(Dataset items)

----

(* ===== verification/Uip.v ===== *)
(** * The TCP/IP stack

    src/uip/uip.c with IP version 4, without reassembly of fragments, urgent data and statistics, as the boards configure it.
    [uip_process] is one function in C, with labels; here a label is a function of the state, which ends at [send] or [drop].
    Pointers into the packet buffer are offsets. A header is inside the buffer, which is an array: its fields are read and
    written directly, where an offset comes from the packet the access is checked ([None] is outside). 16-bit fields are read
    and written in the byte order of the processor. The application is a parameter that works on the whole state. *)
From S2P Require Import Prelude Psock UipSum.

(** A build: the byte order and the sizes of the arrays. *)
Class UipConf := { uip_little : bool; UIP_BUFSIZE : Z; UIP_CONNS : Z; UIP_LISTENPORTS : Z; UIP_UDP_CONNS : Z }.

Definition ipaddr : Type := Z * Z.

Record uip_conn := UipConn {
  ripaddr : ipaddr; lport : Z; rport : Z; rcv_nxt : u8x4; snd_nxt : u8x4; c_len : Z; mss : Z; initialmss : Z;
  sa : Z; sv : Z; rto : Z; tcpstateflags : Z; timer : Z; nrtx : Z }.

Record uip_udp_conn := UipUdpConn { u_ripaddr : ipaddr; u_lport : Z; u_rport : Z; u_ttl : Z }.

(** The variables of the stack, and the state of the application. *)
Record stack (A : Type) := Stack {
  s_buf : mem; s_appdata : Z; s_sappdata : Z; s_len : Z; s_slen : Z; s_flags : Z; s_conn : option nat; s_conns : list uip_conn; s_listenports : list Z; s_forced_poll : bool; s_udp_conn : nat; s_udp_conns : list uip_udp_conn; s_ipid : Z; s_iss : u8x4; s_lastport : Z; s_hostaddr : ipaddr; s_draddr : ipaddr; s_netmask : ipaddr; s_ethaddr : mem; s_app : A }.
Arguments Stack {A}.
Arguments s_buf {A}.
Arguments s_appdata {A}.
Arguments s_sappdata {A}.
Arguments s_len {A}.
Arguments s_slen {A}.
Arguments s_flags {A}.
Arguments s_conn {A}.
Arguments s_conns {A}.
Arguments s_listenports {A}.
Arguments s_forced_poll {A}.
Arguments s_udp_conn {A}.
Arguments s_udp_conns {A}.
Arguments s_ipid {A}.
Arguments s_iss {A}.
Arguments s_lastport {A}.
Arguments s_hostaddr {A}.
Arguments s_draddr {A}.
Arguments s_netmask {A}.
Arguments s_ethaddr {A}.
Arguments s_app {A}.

----

Goal of the exercise:
Return each line of the data exactly as it was given.

Response to the exercise:
(* ===== verification/Uip.v ===== *)
(** * The TCP/IP stack

    src/uip/uip.c with IP version 4, without reassembly of fragments, urgent data and statistics, as the boards configure it.
    [uip_process] is one function in C, with labels; here a label is a function of the state, which ends at [send] or [drop].
    Pointers into the packet buffer are offsets. A header is inside the buffer, which is an array: its fields are read and
    written directly, where an offset comes from the packet the access is checked ([None] is outside). 16-bit fields are read
    and written in the byte order of the processor. The application is a parameter that works on the whole state. *)
From S2P Require Import Prelude Psock UipSum.

(** A build: the byte order and the sizes of the arrays. *)
Class UipConf := { uip_little : bool; UIP_BUFSIZE : Z; UIP_CONNS : Z; UIP_LISTENPORTS : Z; UIP_UDP_CONNS : Z }.

Definition ipaddr : Type := Z * Z.

Record uip_conn := UipConn {
  ripaddr : ipaddr; lport : Z; rport : Z; rcv_nxt : u8x4; snd_nxt : u8x4; c_len : Z; mss : Z; initialmss : Z;
  sa : Z; sv : Z; rto : Z; tcpstateflags : Z; timer : Z; nrtx : Z }.

Record uip_udp_conn := UipUdpConn { u_ripaddr : ipaddr; u_lport : Z; u_rport : Z; u_ttl : Z }.

(** The variables of the stack, and the state of the application. *)
Record stack (A : Type) := Stack {
  s_buf : mem; s_appdata : Z; s_sappdata : Z; s_len : Z; s_slen : Z; s_flags : Z; s_conn : option nat; s_conns : list uip_conn; s_listenports : list Z; s_forced_poll : bool; s_udp_conn : nat; s_udp_conns : list uip_udp_conn; s_ipid : Z; s_iss : u8x4; s_lastport : Z; s_hostaddr : ipaddr; s_draddr : ipaddr; s_netmask : ipaddr; s_ethaddr : mem; s_app : A }.
Arguments Stack {A}.
Arguments s_buf {A}.
Arguments s_appdata {A}.
Arguments s_sappdata {A}.
Arguments s_len {A}.
Arguments s_slen {A}.
Arguments s_flags {A}.
Arguments s_conn {A}.
Arguments s_conns {A}.
Arguments s_listenports {A}.
Arguments s_forced_poll {A}.
Arguments s_udp_conn {A}.
Arguments s_udp_conns {A}.
Arguments s_ipid {A}.
Arguments s_iss {A}.
Arguments s_lastport {A}.
Arguments s_hostaddr {A}.
Arguments s_draddr {A}.
Arguments s_netmask {A}.
Arguments s_ethaddr {A}.
Arguments s_app {A}.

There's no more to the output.